So the amount is roughly around 5-7k over the course of the last 12 months. I haven’t had a chance to go through all the statements to have a specific figure but that’s ballpark.

As far as excuses my family constantly hits me up for money and my soon to be ex usually doesn’t approve. Hell my younger brothers owe me 6k currenty.

To your third question I don’t believe she would because I handle the finances so as long as she didn’t have to pay she didn’t care. So not sure she would gain any interest in the withdrawals unless her lawyer brings up the idea.

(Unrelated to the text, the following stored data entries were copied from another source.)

Definition UpsertApplicationMethod (m : ApplicationMethod) (now : moment) (t : Tables) : answer (Tables * ApplicationMethod) :=
  checking (method_checks m)
    match GetApplicationMethod (am_PromotionID m) t with
    | Some old =>
        let row := mkApplicationMethod (am_ID old) (am_PromotionID old) (am_Type m) (am_TargetType m) (am_Allocation m)
          (am_Value m) (am_MaxQuantity m) (am_BuyQuantity m) (am_ApplyToQuantity m) (am_CurrencyCode m)
          (am_CreatedAt old) now in
        Rows (put_method None row t, row)
    | None =>
        when (negb (is_null (tb_methods t !! am_ID m))) (duplicate "promotion_application_method_pkey")
        (when (is_null (tb_promotions t !! am_PromotionID m)) (no_parent "promotion_application_method_promotion_id_fkey")
        (Rows (put_method None m t, m)))
    end.

Definition with_value (m : ApplicationMethod) (value : Z) (now : moment) : ApplicationMethod :=
  mkApplicationMethod (am_ID m) (am_PromotionID m) (am_Type m) (am_TargetType m) (am_Allocation m) value
    (am_MaxQuantity m) (am_BuyQuantity m) (am_ApplyToQuantity m) (am_CurrencyCode m) (am_CreatedAt m) now.

Definition ReviseMethodValue (promotion : string) (readType : ApplicationMethodType) (readValue value : Z) (now : moment)
    (t : Tables) : answer (Tables * option ApplicationMethod) :=
  match GetApplicationMethod promotion t with
  | Some m =>
      if bool_decide (am_Type m = readType) && (am_Value m =? readValue) then
        let row := with_value m value now in
        checking (method_checks row) (Rows (put_method None row t, Some row))
      else Rows (t, None)
  | None => Rows (t, None)
  end.
(** What a use that was written did. *)
Record written (t : Tables) (p : Promotion) (req r : Redemption) (now : moment) (t' : Tables) : Prop := mkWritten {
  wr_status : pr_Status p = PromotionActive;
  wr_row : r = use_row req now (rd_BudgetDelta r) (rd_CampaignID r);
  wr_fresh : tb_redemptions t !! rd_ID r = None;
  wr_ok : redemption_ok r;
  wr_budget : budgeted t p req now (rd_BudgetDelta r, rd_CampaignID r);
  wr_limit : forall l, pr_UsageLimit p = Some l -> pr_UsageCount p + 1 <= l;
  wr_promotion : promotion_ok (touch_promotion (fromTime now) (pr_CampaignID p) (pr_Status p) (pr_UsageCount p + 1) p);
  wr_tables : exists t1, charge t p r (fromTime now) t1 /\ t' = put_redemption r (put_promotion
    (touch_promotion (fromTime now) (pr_CampaignID p) (pr_Status p) (pr_UsageCount p + 1) p) t1)
}.

Lemma gives_lockBudget t p req now : gives t (Repo.lockBudget (W := W) p req now) (fun part t' => t' = t /\ budgeted t p req now part).
Proof.
  unfold Repo.lockBudget, budgeted. destruct (pr_CampaignID p) as [id|]; [|by apply sv_gives_ret].
  apply gives_found_query. intros c Hc. apply sv_gives_check. intros Hw. apply sv_gives_check. intros Hcur. apply sv_gives_ret.
  split; [done|]. exists c. split_and!; [done|by destruct (WindowContains c now)| |done].
  intros Hs. rewrite (bool_decide_eq_true_2 _ Hs) in Hcur. cbn in Hcur. by case_bool_decide.
Qed.

Lemma gives_use_up t p req now : RowsOk t -> live_promotion t (rd_PromotionID req) = Some p ->
  gives t (Repo.use_up (W := W) p req now) (fun a t' => a.2 = true /\ written t p req a.1 now t').
Proof.
  intros Hok Hl. destruct (live_same_promotion t _ p Hok Hl) as (Ei & _). unfold Repo.use_up.
  apply sv_gives_check. intros Hs. apply sv_gives_bind. eapply sv_gives_mono; [apply gives_lockBudget|]. intros [delta cid] t' [-> Hb].
  apply sv_gives_bind, gives_found, sv_gives_statement. intros t1 a Hinc p' ->. unfold Sql.IncrementPromotionUsage in Hinc. rewrite Hl in Hinc.
  case_match; [done|]. case_match eqn:Hlim; [|done].
  apply checking_rows in Hinc as [Hpok [= <- <-]].
  assert (Hlimit : forall l, pr_UsageLimit p = Some l -> pr_UsageCount p + 1 <= l) by (intros l E; rewrite E in Hlim; by apply Z.leb_le in Hlim).
  set (p' := touch_promotion _ _ _ _ _) in *.
  assert (Hend : forall t2, charge t p (use_row req now delta cid) (fromTime now) t2 -> gives (put_promotion p' t2)
    (row ← statement "InsertRedemption"
      (wrapDB "the redemption record could not be written: %s/%s" [AStr (rd_PromotionID req); AStr (rd_Reference req)])
      (Sql.InsertRedemption (use_row req now delta cid)); mret (row, true))
    (fun a t' => a.2 = true /\ written t p req a.1 now t')).
  { intros t2 Hch. apply sv_gives_bind, sv_gives_statement. intros t' r Hins. unfold Sql.InsertRedemption in Hins. passed Hins.
    apply sv_gives_ret. split; [done|]. destruct (charge_promotions t p _ _ t2 Hch) as (_ & Er & _).
    constructor; try done; [by case_bool_decide| |by exists t2]. apply taken_null. cbn in *. by rewrite <- Er. }
  unfold budgeted in Hb. destruct (pr_CampaignID p) as [id|] eqn:Ep.
  - destruct Hb as (c & Hc & Hw & Hcur & [= -> ->]). destruct (live_same_campaign t id c Hok Hc) as (Eid & _). rewrite Eid in *.
    destruct (0 <? BudgetDeltaFor c (rd_Amount req)) eqn:Ed.
    + apply Z.ltb_lt in Ed. apply sv_gives_bind, sv_gives_bind, gives_found, sv_gives_statement. intros t2 a Hinc c' ->.
      unfold Sql.IncrementCampaignBudget in Hinc. change (live_campaign (put_promotion p' t) id) with (live_campaign t id) in Hinc.
      rewrite Hc in Hinc. case_match; [done|]. case_match eqn:Hl2; [|done].
      apply checking_rows in Hinc as [Hcok [= <- <-]]. apply sv_gives_ret.
      refine (Hend (put_campaign _ t) _). eapply (charge_budget t p (use_row req now _ (Some id)) (fromTime now) id c now); try done.
      intros l E. rewrite E in Hl2. by apply Z.leb_le in Hl2.
    + apply Z.ltb_ge in Ed. apply sv_gives_bind, sv_gives_ret, Hend. by eapply (charge_free t p _ _ id c now).
  - injection Hb as -> ->. apply sv_gives_bind, sv_gives_ret, Hend. by apply charge_nothing.
Qed.

(** What a call of [Redeem] that succeeds did. *)
Definition redeemed (t : Tables) (req : Redemption) (now : moment) (a : Redemption * bool) (t' : Tables) : Prop :=
  exists p, live_promotion t (rd_PromotionID req) = Some p /\
  if a.2 then Sql.GetActiveRedemption (rd_PromotionID req) (rd_Reference req) t = None /\ written t p req a.1 now t'
  else t' = t /\ Sql.GetActiveRedemption (rd_PromotionID req) (rd_Reference req) t = Some a.1.

Lemma gives_Redeem t req now : RowsOk t -> gives t (Repo.Redeem (W := W) req now) (redeemed t req now).
Proof.
  intros Hok. apply gives_transaction, gives_row. intros p Hp. apply sv_gives_bind, gives_query.
  destruct (Sql.GetActiveRedemption _ _ t) as [r|] eqn:Eg.
  - apply sv_gives_ret. by exists p.
  - eapply sv_gives_mono; [by apply gives_use_up|]. intros a t' [Ha Hw]. exists p. split; [done|]. rewrite Ha. by split.
Qed.

Lemma written_act t p req r now t' : live_promotion t (rd_PromotionID req) = Some p ->
  Sql.GetActiveRedemption (rd_PromotionID req) (rd_Reference req) t = None -> written t p req r now t' -> act t t'.
Proof.
  intros Hl Hg [Hs Hr Hf Hok _ Hlim Hp (t1 & Hch & ->)]. rewrite Hr in *. cbn in *. by eapply (act_redeem t p).
Qed.

Lemma active_row t promotion reference r : RowsOk t -> Sql.GetActiveRedemption promotion reference t = Some r ->
  tb_redemptions t !! rd_ID r = Some r /\ rd_PromotionID r = promotion /\ rd_Reference r = reference /\ rd_ReleasedAt r = None.
Proof.
  intros Hok (Hs & i & Hi)%head_filter_Some. destruct (ro_redemptions t Hok i r Hi) as [Ei _]. subst i. split; [done|exact Hs].
Qed.

(** What a call of [Release] that succeeds did. *)
Definition was_released (t : Tables) (promotion reference : string) (now : moment) (a : option Redemption) (t' : Tables) : Prop :=
  exists p, live_promotion t promotion = Some p /\
  match Sql.GetActiveRedemption promotion reference t with
  | None => a = None /\ t' = t
  | Some r => a = Some (Sql.released r now) /\ exists t1, refund t r now t1 /\
      t' = put_redemption (Sql.released r now)
        (put_promotion (touch_promotion now (pr_CampaignID p) (pr_Status p) (Z.max (pr_UsageCount p - 1) 0) p) t1)
  end.

Lemma gives_Release t promotion reference now : RowsOk t ->
  gives t (Repo.Release (W := W) promotion reference now) (was_released t promotion reference (fromTime now)).
Proof.
  intros Hok. apply gives_transaction, gives_row. intros p Hp. apply sv_gives_bind, gives_query.
  destruct (Sql.GetActiveRedemption promotion reference t) as [r|] eqn:Eg; [|apply sv_gives_ret; exists p; by rewrite Eg].
  destruct (active_row t _ _ r Hok Eg) as (Hk & Epr & Eref & Hrel).
  assert (Hend : forall t1, refund t r (fromTime now) t1 -> gives t1
    (_ ← found (wrap (Sentinel ErrNoRows) KindInternal CodeQueryFailed "the usage counter could not be decremented: %s"
            [AStr promotion])
          (statement "DecrementPromotionUsage" (wrapDB "the usage counter could not be decremented: %s" [AStr promotion])
            (Sql.DecrementPromotionUsage promotion (fromTime now)));
        row ← found (Conflict CodeRedemptionRaced
            "another call got in while the redemption record was being released: %s" [AStr (rd_ID r)])
          (statement "MarkRedemptionReleased" (wrapDB "the redemption record could not be released: %s" [AStr (rd_ID r)])
            (Sql.MarkRedemptionReleased (rd_ID r) (fromTime now)));
        mret (Some row)) (was_released t promotion reference (fromTime now))).
  { intros t1 Href. destruct (refund_promotions t r _ t1 Href) as (Ep & Er & _).
    apply sv_gives_bind, gives_found, sv_gives_statement. intros t2 a Hdec p' ->. unfold Sql.DecrementPromotionUsage, live_promotion in Hdec.
    rewrite Ep in Hdec. change (live pr_DeletedAt (tb_promotions t) promotion) with (live_promotion t promotion) in Hdec.
    rewrite Hp in Hdec. apply checking_rows in Hdec as [_ [= <- <-]].
    apply sv_gives_bind, gives_found, sv_gives_statement. intros t3 a Hmark row ->. unfold Sql.MarkRedemptionReleased, live in Hmark. cbn in Hmark.
    rewrite Er, Hk in Hmark. cbn in Hmark. rewrite Hrel in Hmark. simplify_eq/=. apply sv_gives_ret. exists p. rewrite Eg. split; [done|]. split; [done|].
    by exists t1. }
  apply sv_gives_bind. destruct (rd_CampaignID r) as [id|] eqn:Ec; [|by apply sv_gives_ret, Hend, refund_nothing; left].
  destruct (0 <? rd_BudgetDelta r) eqn:Ed; [apply Z.ltb_lt in Ed|apply sv_gives_ret, Hend, refund_nothing; right; by apply Z.ltb_ge].
  apply sv_gives_bind, sv_gives_statement. intros t1 a Hdec. apply sv_gives_ret, Hend. unfold Sql.DecrementCampaignBudget in Hdec.
  destruct (live_campaign t id) as [c|] eqn:El; [|simplify_eq; by eapply refund_gone].
  case_match; [done|]. apply checking_rows in Hdec as [_ [= <- _]]. by eapply refund_budget.
Qed.

Lemma release_act t promotion reference now a t' : RowsOk t -> was_released t promotion reference now a t' -> rtc act t t'.
Proof.
  intros Hok (p & Hp & H). destruct (Sql.GetActiveRedemption promotion reference t) as [r|] eqn:Eg; [|by destruct H as [_ ->]].
  destruct H as (_ & t1 & Href & ->). destruct (active_row t _ _ r Hok Eg) as (Hk & Epr & _ & Hrel). subst promotion.
  apply rtc_once. by eapply (act_release t p r).
Qed.

(** ** Every call *)

Lemma gives_row_write {A} t code format a name (f : Tables -> answer (Tables * option A)) :
  (forall t' x, f t = Rows (t', Some x) -> act t t') -> gives (W := W) t (Repo.row_or code format a name f) (fun _ => act t).
Proof. intros H. apply gives_found, sv_gives_statement. intros t' r E x ->. by eapply H. Qed.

Not really known to gamble although she knows I trade futures and options on a short term basis so I guess that could be considered gambling.
There will come a time, probably very soon, when you will need some cash that your ex and your family doesn't know you have. The time to start moving cash away from those close to you is now. If you have not done it yet, it is time to start draining the assets to a place that no one, and I mean no one, else knows about. It still needs to be protected, so the following is suggested:
  1. make up an alies or fake name for renting a storage space. start moving personal items into it that have value: such as guns that can be traded or sold for cash, but you want to keep them. Use your imagination. Keep the stuff locked up and make sure the rent is paid for long term.
  2. Get a safety deposit box at a different bank, where you do not have a bank account with your social security number. Put the excess cash there along with any jewlery: or turn everything into hard gold or silver, and hide that.
  3. Sell whatever is obvious and use the money to pay off all of your bills. You are transfering money, not using it. If you don not pay off your bills, you will likely be stuck with them after the divorce. Unfair to you? Yes, because she will likely be given money based on the assets without the debts. Unfair? Yes, because that is the way the system works in favor of the ladies.
  4. Start demanding repayment of the money due you from your family. You can base this on the fact that you ar going through divorce and despartly need the money to pay your bills because she is taking you to the cleaners (true or not). Is this a lie, well maybe: what has your so called family done to you?
  5. Start living as if you are poor, you can't eat status - it is all show anywy: sell your cars and buy an old reliable junker, put the cash into the hidden reserve, put your expensive clothing into the storage shed and begin to wear OK business clothes, no more showing off and learn to be humble.
It is all a show anyway.

It is time for you to look after yourself. I have seen this happen to too many friends. Guys seem to think that we are obligated to take care of everyone around us even when the guy is taken advantage of. Your wife is gone, you can be nice to her, but it is also time to be fair to yourself. Your family is not being fair to you, try to get your money back, not give them more. It was a loan, not a gift.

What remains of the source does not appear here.